**Work request**
Starting with the line that contains "Lemma lookup_bump_counter (n" and stopping after the line that contains "destruct (decide (k = k2)) as [->|H2].", copy the entries below exactly. Include nothing else.

Saved data entries
--- START ---
(** [reserveQuotaTx] decides as the list of checks says, then as the row
    constraints say, and otherwise writes the admitted tables. *)
Lemma reserveQuotaTx_eq p d :
  0 < rq_LeaseTTL p -> (quota_reservations d !! rq_RequestID p = None -> concurrency_leases d !! rq_RequestID p = None) ->
  reserveQuotaTx p d =
    match first_violation (admission_checks p d) with
    | Some e => Err (ErrQuotaExceeded e)
    | None =>
        match rows_fit_error p d with
        | Err e => Err e
        | Ok _ => match insert_result p d with Err e => Err e | Ok _ => Ok (reservation_of p, admitted p d) end
        end
    end.
Proof.
  intros Httl Hl. unfold reserveQuotaTx. unfold tbind at 1. rewrite lockQuotaScopes_eq.
  unfold reserveQuotaLockedTx, admission_checks. set (d0 := set_locks _ d).
  set (now := instant (rq_Now p)). set (w := truncate now Minute). set (day := civil_day (rq_Day p)).
  rewrite tmod_bind. fold (live_leases now (concurrency_leases d0)). rewrite !tgets_bind, !count_leases_live.
  rewrite !enforceQuota_bind. rewrite !first_violation_cons.
  change (count_leases ?q now d0) with (count_leases q now d). cbv zeta.
  do 3 (destruct (violated _); [done|]).
  rewrite tmod_bind. tables. unfold readRateCounts. 
  destruct (bump_window_two w (rq_APIKeyID p) (rq_UserID p) now (quota_rate_windows d)) as (a & b & Ha & Hb & Ca & Cb & Ew).
  unfold tbind at 1. rewrite tgets_bind. tables. change (quota_rate_windows d0) with (quota_rate_windows d).
  rewrite Ha, Hb. unfold tret at 1. rewrite !enforceQuota_bind. cbv zeta. rewrite Ca, Cb.
  unfold window_count at 1 2. do 2 (destruct (violated _); [done|]).
  rewrite tmod_bind. tables. change (quota_counters d0) with (quota_counters d).
  destruct (bump_counter_two day (rq_APIKeyID p) (rq_UserID p) now (rq_ReservedTokens p) (quota_counters d))
    as (c & e & Hc & He & Cc & Ce & Ec).
  unfold readQuotaSnapshots. unfold tbind at 1. rewrite tgets_bind. tables. rewrite Hc, He.
  unfold tret at 1. rewrite !enforceQuota_bind. cbv zeta.
  assert (Dc : daily_count d (day, "key", rq_APIKeyID p) = requests_reserved c).
  { unfold daily_count. rewrite Cc. by destruct (quota_counters d !! (day, "key", rq_APIKeyID p)). }
  assert (De : daily_count d (day, "user", rq_UserID p) = requests_reserved e).
  { unfold daily_count. rewrite Ce. by destruct (quota_counters d !! (day, "user", rq_UserID p)). }
  rewrite Dc, De. do 2 (destruct (violated _); [done|]). change (first_violation []) with (@None QuotaExceededError).
  rewrite (update_windows_bind _ _ _ _ _ _ _ a b) by done. rewrite Ca, Cb.
  unfold rows_fit_error, rows_fit. fold now w day. unfold window_count.
  destruct (rate_check _ && rate_check _); cbn [negb andb]; [|done].
  tables.
  rewrite (update_counters_bind _ _ _ _ _ _ _ _ c e) by done.
  fold (reserve_counter (rq_ReservedTokens p) now c) (reserve_counter (rq_ReservedTokens p) now e). rewrite <- Cc, <- Ce.
  destruct (counter_check _ && counter_check _); cbn [negb]; [|done].
  tables.
  rewrite Ca, Cb in Ew. fold (reserve_counter (rq_ReservedTokens p) now c) (reserve_counter (rq_ReservedTokens p) now e).
  rewrite Ew, Ec. rewrite (inserts_eq p) by (done || (tables; intros H%Hl; apply map_lookup_filter_None; by left)).
  unfold insert_result. tables. repeat (case_match; [done|]). done.
Qed.

(** ** Preservation of the invariant *)

Lemma lookup_bump_counter (n now : Z) (k1 k2 k : Z * string * string) (m : gmap (Z * string * string) counter_row) :
  k1 <> k2 ->
  bump_counter n now k2 (bump_counter n now k1 m) !! k =
    if bool_decide (k = k1) || bool_decide (k = k2)
    then Some (reserve_counter n now (default (Counter 0 0 0 0 now) (m !! k))) else m !! k.
Proof.
  intros Hne. unfold bump_counter. rewrite (lookup_insert_ne m k1 k2) by done.
  destruct (decide (k = k2)) as [->|H2].
  - rewrite lookup_insert_eq, (bool_decide_false (k2 = k1)), bool_decide_true by congruence. done.
  - rewrite lookup_insert_ne by done. rewrite (bool_decide_false (k = k2)) by done. rewrite orb_false_r.
    destruct (decide (k = k1)) as [->|H1].
    + by rewrite lookup_insert_eq, bool_decide_true.
    + by rewrite lookup_insert_ne, bool_decide_false.
Qed.

Lemma rows_fit_Ok p d : rows_fit_error p d = Ok tt -> rows_fit p d = true.
Proof. unfold rows_fit_error. case_match; [done|]. by destruct (rows_fit p d). Qed.

Lemma insert_result_Ok p d :
  insert_result p d = Ok tt ->
  request_id_check (rq_RequestID p) = true /\ 0 <= rq_ReservedTokens p /\ quota_reservations d !! rq_RequestID p = None /\
  (rq_APIKeyID p, rq_UserID p) ∈ api_key_owners d.
Proof.
  unfold insert_result. intros H. repeat (case_match; [done|]). breflect. split_and!; auto.
Qed.

Lemma admitted_inv p d :
  quota_inv d -> 0 < rq_LeaseTTL p -> rows_fit p d = true -> insert_result p d = Ok tt -> quota_inv (admitted p d).
Proof.
  intros Hd Httl Hfit (_ & Htok & Hnew & _)%insert_result_Ok.
  set (now := instant (rq_Now p)). set (day := civil_day (rq_Day p)). set (r := new_reservation p).
  assert (Hscope : forall k, (bool_decide (k = (day, "key", rq_APIKeyID p)) || bool_decide (k = (day, "user", rq_UserID p)))
    = in_scope k r) by done.
  assert (Hlk : forall k, quota_counters (admitted p d) !! k =
    if in_scope k r then Some (reserve_counter (rq_ReservedTokens p) now (default (Counter 0 0 0 0 now) (quota_counters d !! k)))
    else quota_counters d !! k).
  { intros k. unfold admitted. tables. rewrite lookup_bump_counter by (auto with gateway). by rewrite <- Hscope. }
  split.
  - intros id x. unfold admitted. tables. intros [[<- <-]|[_ H]]%lookup_insert_Some; [|by eapply inv_reservation].
    unfold reservation_check, new_reservation. cbn. lia.
  - eapply (counters_follow (quota_counters d) _ (quota_reservations d) _ r
      (reserve_counter (rq_ReservedTokens p) now) (rq_ReservedTokens p) 1).
    + intros k Hk. rewrite Hlk, Hk. eexists. split; [done|].
      destruct (counter_or_fresh d k now Hd) as (_ & H1 & H2). split; [|done].
      unfold rows_fit in Hfit. fold now day in Hfit. breflect. by apply in_scope_cases in Hk as [-> | ->].
    + intros k Hk. by rewrite Hlk, Hk.
    + intros c. cbn. lia.
    + intros k. unfold admitted. tables. rewrite tally_insert by done. done.
    + intros k. unfold admitted. tables. rewrite tally_insert by done. done.
    + apply (inv_counter d Hd).
  - intros k x. unfold admitted, bump_window, rows_fit in *. tables. fold now day in Hfit |- *. breflect.
    intros [[<- <-]|[Hk [[<- <-]|[_ H']]%lookup_insert_Some]]%lookup_insert_Some; [| |by eapply inv_rate].
    + by rewrite lookup_insert_ne by (auto with gateway).
    + done.
  - intros id x Hx Hs k Hk. rewrite Hlk. destruct (in_scope k r) eqn:E; [eauto|].
    unfold admitted in Hx. tables. apply lookup_insert_Some in Hx as [[_ <-]|[_ Hx]]; [fold r in Hk; congruence|].
    by eapply inv_open.
  - intros id l. unfold admitted, live_leases. tables.
    intros [[<- <-]|[Hid [Hl _]%map_lookup_filter_Some]]%lookup_insert_Some.
    + split; [unfold lease_check; cbn; lia|]. exists r. by rewrite lookup_insert_eq.
    + apply (inv_lease d Hd) in Hl as (Hc & x & Hx & ?). split; [done|]. exists x. by rewrite lookup_insert_ne.
Qed.

Lemma lease_free d id : quota_inv d -> quota_reservations d !! id = None -> concurrency_leases d !! id = None.
Proof.
  intros Hd Hr. destruct (concurrency_leases d !! id) eqn:E; [|done].
  apply (inv_lease d Hd) in E as (_ & r & H & _). congruence.
Qed.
--- END ---
**Response area**
Lemma lookup_bump_counter (n now : Z) (k1 k2 k : Z * string * string) (m : gmap (Z * string * string) counter_row) :
  k1 <> k2 ->
  bump_counter n now k2 (bump_counter n now k1 m) !! k =
    if bool_decide (k = k1) || bool_decide (k = k2)
    then Some (reserve_counter n now (default (Counter 0 0 0 0 now) (m !! k))) else m !! k.
Proof.
  intros Hne. unfold bump_counter. rewrite (lookup_insert_ne m k1 k2) by done.
  destruct (decide (k = k2)) as [->|H2].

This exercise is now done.